INPUT:
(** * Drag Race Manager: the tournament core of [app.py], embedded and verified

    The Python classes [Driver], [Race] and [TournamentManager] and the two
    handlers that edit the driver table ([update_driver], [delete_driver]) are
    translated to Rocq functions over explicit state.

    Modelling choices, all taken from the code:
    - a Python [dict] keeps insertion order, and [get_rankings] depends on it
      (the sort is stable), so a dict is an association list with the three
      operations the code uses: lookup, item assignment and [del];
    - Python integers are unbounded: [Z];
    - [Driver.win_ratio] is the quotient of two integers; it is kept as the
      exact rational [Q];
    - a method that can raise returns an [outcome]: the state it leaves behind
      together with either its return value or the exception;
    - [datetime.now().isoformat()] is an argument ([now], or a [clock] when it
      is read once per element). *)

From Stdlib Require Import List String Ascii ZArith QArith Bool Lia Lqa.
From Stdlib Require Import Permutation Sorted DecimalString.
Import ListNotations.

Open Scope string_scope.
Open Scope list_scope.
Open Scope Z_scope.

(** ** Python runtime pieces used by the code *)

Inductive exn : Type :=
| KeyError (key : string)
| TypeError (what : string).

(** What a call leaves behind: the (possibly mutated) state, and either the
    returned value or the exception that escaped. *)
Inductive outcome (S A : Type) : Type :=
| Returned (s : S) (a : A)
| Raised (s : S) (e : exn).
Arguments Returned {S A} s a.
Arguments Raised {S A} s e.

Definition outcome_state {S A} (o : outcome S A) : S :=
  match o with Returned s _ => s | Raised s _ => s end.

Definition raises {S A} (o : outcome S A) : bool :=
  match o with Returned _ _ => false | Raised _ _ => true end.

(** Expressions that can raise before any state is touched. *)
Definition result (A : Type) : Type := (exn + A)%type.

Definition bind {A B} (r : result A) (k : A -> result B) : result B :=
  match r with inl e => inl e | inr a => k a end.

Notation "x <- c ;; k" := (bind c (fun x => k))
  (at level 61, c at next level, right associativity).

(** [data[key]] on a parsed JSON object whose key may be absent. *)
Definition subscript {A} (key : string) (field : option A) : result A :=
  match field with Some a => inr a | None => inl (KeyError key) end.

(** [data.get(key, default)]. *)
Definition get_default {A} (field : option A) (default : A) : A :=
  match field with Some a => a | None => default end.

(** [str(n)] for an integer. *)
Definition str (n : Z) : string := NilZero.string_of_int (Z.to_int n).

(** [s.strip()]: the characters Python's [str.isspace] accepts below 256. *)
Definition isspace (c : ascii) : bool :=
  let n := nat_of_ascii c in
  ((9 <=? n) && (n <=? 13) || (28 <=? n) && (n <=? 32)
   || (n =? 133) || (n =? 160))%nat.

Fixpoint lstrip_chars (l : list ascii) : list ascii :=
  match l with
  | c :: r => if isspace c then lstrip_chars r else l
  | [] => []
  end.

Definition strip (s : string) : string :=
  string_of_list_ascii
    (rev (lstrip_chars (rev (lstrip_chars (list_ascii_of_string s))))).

WHAT YOU HAVE TO DO: Taking the lines above, repeat exactly those from the line that contains "S A) : bool" through the line that contains "(** [data[key]] on", and both of those lines as well. Include nothing else.

REPLY TO THE TASK:
Definition raises {S A} (o : outcome S A) : bool :=
  match o with Returned _ _ => false | Raised _ _ => true end.

(** Expressions that can raise before any state is touched. *)
Definition result (A : Type) : Type := (exn + A)%type.

Definition bind {A B} (r : result A) (k : A -> result B) : result B :=
  match r with inl e => inl e | inr a => k a end.

Notation "x <- c ;; k" := (bind c (fun x => k))
  (at level 61, c at next level, right associativity).

(** [data[key]] on a parsed JSON object whose key may be absent. *)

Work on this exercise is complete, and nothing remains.